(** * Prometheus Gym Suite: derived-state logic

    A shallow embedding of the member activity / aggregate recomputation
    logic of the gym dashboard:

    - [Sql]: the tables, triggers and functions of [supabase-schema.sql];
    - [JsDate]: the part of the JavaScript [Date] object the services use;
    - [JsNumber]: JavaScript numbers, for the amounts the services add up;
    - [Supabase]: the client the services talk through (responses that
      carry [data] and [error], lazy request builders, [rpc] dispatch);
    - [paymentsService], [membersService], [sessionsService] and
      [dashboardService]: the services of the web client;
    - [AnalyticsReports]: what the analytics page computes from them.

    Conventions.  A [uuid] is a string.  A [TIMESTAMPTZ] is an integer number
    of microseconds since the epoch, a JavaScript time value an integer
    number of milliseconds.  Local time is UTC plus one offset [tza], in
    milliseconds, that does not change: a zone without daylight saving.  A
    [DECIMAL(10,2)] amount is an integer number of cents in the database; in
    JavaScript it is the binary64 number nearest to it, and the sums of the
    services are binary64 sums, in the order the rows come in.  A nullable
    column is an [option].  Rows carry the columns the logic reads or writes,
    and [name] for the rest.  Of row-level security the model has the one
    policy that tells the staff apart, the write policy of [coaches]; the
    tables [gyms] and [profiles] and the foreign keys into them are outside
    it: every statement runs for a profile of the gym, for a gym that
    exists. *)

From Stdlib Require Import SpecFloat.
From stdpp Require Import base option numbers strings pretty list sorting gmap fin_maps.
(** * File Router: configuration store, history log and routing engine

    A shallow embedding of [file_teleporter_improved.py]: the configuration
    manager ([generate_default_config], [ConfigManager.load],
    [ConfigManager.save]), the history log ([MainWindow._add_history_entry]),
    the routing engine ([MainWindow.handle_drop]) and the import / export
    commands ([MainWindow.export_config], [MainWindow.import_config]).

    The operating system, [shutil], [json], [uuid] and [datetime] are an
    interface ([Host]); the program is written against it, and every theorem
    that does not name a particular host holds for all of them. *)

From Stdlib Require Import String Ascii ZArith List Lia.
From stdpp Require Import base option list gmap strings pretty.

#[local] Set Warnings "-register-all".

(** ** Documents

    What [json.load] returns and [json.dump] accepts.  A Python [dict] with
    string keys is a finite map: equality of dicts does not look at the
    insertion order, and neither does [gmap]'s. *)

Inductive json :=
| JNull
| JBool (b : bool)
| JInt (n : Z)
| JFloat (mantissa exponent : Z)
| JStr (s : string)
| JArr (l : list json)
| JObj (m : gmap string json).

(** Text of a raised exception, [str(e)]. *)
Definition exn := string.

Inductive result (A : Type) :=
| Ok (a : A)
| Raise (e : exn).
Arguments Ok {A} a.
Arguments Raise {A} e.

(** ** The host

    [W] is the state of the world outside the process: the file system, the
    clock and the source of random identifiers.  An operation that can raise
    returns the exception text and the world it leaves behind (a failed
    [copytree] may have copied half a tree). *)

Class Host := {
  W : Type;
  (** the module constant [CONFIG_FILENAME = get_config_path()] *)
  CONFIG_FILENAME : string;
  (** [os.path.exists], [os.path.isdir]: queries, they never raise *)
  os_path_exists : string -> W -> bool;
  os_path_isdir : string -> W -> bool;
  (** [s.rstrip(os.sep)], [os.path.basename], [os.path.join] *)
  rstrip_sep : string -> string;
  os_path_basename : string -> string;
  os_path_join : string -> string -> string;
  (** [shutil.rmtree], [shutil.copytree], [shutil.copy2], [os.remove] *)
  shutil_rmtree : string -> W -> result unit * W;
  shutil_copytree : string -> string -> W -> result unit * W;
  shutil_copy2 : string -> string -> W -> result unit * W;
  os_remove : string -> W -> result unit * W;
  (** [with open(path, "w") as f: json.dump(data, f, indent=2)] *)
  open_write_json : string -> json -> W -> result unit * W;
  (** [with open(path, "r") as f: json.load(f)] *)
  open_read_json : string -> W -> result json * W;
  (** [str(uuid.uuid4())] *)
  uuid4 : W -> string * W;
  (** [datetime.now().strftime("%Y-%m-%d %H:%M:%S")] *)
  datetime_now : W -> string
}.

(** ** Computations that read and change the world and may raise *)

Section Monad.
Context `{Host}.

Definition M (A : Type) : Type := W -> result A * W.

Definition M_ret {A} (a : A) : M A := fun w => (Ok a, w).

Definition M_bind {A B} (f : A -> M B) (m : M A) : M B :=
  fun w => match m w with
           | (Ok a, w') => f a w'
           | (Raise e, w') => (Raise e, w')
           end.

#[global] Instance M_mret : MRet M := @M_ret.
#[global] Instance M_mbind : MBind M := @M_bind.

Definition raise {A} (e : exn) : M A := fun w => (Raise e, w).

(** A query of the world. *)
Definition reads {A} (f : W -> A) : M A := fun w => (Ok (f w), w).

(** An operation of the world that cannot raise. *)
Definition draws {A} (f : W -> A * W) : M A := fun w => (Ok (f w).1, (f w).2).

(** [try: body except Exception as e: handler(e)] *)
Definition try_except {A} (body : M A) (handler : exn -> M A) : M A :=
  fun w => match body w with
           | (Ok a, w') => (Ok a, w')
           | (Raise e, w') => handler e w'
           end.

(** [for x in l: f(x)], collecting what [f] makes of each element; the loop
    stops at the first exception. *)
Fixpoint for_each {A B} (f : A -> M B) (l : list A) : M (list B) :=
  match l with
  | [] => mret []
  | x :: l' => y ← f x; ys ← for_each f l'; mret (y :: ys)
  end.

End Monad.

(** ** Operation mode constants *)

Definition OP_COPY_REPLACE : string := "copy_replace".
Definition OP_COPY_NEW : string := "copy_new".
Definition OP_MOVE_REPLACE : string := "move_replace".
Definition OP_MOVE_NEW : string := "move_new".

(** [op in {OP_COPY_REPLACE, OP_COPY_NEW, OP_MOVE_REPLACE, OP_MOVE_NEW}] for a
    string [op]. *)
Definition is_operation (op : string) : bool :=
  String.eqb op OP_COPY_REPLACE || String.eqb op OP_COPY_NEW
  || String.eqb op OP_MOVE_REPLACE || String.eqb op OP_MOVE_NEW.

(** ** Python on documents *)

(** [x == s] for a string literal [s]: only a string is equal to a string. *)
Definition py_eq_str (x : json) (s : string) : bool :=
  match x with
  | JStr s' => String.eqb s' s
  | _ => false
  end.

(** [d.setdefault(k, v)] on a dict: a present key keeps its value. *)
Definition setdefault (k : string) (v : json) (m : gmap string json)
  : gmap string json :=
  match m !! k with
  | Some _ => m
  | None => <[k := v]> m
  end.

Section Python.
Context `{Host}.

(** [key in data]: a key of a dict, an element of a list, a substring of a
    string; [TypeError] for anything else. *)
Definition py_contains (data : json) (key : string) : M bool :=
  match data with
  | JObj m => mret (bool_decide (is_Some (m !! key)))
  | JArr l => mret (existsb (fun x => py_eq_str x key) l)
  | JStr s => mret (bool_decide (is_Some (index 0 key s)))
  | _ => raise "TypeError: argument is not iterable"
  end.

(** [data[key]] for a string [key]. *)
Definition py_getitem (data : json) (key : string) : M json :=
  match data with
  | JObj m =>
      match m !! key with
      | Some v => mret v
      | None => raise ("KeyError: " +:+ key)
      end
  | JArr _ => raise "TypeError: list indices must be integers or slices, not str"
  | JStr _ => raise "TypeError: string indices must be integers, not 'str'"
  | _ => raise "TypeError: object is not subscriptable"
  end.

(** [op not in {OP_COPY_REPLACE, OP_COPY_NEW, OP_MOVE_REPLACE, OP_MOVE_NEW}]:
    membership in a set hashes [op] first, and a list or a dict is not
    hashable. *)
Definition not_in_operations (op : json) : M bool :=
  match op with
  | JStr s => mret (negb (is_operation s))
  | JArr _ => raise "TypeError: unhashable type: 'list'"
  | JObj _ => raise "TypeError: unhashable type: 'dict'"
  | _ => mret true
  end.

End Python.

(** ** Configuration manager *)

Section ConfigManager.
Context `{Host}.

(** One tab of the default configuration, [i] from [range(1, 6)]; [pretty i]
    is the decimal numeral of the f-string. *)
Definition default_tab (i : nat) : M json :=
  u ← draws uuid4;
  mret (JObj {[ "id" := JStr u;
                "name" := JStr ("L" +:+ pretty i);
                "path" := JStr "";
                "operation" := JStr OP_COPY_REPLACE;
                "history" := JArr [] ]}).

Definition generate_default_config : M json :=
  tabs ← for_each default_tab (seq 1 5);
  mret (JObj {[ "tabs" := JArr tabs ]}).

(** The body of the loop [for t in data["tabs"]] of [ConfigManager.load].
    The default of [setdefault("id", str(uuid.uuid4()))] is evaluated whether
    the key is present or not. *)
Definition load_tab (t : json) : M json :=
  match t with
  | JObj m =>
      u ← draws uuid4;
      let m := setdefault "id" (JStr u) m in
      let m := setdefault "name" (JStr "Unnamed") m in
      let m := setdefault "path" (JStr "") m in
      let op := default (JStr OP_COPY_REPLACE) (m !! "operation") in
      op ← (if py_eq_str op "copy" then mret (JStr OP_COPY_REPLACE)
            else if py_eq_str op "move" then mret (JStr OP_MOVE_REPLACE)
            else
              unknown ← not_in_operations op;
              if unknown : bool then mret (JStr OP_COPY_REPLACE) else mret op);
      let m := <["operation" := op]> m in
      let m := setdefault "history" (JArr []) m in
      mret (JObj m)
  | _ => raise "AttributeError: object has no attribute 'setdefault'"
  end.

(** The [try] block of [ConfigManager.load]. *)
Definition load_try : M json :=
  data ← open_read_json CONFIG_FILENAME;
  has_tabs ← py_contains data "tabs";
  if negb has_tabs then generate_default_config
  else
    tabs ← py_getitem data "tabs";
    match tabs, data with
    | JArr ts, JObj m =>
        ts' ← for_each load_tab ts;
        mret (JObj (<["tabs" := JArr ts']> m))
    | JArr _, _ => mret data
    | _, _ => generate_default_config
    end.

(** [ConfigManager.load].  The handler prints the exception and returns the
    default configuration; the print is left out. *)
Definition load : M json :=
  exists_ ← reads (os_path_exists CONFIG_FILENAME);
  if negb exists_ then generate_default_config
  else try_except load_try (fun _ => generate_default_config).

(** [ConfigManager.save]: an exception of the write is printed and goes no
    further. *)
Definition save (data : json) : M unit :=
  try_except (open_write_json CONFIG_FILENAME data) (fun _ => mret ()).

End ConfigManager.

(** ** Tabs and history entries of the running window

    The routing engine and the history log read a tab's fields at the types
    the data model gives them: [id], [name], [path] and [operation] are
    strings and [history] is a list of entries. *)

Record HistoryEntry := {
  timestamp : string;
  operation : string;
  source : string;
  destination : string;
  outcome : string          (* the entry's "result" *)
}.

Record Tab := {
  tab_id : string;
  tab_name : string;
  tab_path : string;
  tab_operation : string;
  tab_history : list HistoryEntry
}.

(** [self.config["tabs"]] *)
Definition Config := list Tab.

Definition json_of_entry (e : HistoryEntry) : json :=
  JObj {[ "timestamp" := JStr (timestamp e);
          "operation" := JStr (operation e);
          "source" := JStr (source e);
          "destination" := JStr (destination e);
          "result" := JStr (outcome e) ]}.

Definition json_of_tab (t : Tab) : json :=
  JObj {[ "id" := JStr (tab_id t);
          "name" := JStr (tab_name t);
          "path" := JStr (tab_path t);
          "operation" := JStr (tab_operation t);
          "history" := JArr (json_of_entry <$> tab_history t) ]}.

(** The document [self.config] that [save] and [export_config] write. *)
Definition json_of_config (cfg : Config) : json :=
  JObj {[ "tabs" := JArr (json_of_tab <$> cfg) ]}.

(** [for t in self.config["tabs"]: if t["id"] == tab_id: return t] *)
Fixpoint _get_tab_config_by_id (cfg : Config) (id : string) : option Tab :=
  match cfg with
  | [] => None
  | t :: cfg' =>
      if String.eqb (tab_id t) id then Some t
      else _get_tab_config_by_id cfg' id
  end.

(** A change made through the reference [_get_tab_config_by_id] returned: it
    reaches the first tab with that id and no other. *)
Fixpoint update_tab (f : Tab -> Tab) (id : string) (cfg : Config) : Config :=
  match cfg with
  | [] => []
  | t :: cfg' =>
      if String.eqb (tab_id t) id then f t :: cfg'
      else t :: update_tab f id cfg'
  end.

□ □ □ □

» **About this task**: Start with the line above that contains "match x with" and end with the line that contains "tabs ← for_each default_tab (seq 1 5);". Write out those lines exactly, and only those.

» **Finished exercise**:
  match x with
  | JStr s' => String.eqb s' s
  | _ => false
  end.

(** [d.setdefault(k, v)] on a dict: a present key keeps its value. *)
Definition setdefault (k : string) (v : json) (m : gmap string json)
  : gmap string json :=
  match m !! k with
  | Some _ => m
  | None => <[k := v]> m
  end.

Section Python.
Context `{Host}.

(** [key in data]: a key of a dict, an element of a list, a substring of a
    string; [TypeError] for anything else. *)
Definition py_contains (data : json) (key : string) : M bool :=
  match data with
  | JObj m => mret (bool_decide (is_Some (m !! key)))
  | JArr l => mret (existsb (fun x => py_eq_str x key) l)
  | JStr s => mret (bool_decide (is_Some (index 0 key s)))
  | _ => raise "TypeError: argument is not iterable"
  end.

(** [data[key]] for a string [key]. *)
Definition py_getitem (data : json) (key : string) : M json :=
  match data with
  | JObj m =>
      match m !! key with
      | Some v => mret v
      | None => raise ("KeyError: " +:+ key)
      end
  | JArr _ => raise "TypeError: list indices must be integers or slices, not str"
  | JStr _ => raise "TypeError: string indices must be integers, not 'str'"
  | _ => raise "TypeError: object is not subscriptable"
  end.

(** [op not in {OP_COPY_REPLACE, OP_COPY_NEW, OP_MOVE_REPLACE, OP_MOVE_NEW}]:
    membership in a set hashes [op] first, and a list or a dict is not
    hashable. *)
Definition not_in_operations (op : json) : M bool :=
  match op with
  | JStr s => mret (negb (is_operation s))
  | JArr _ => raise "TypeError: unhashable type: 'list'"
  | JObj _ => raise "TypeError: unhashable type: 'dict'"
  | _ => mret true
  end.

End Python.

(** ** Configuration manager *)

Section ConfigManager.
Context `{Host}.

(** One tab of the default configuration, [i] from [range(1, 6)]; [pretty i]
    is the decimal numeral of the f-string. *)
Definition default_tab (i : nat) : M json :=
  u ← draws uuid4;
  mret (JObj {[ "id" := JStr u;
                "name" := JStr ("L" +:+ pretty i);
                "path" := JStr "";
                "operation" := JStr OP_COPY_REPLACE;
                "history" := JArr [] ]}).

Definition generate_default_config : M json :=
  tabs ← for_each default_tab (seq 1 5);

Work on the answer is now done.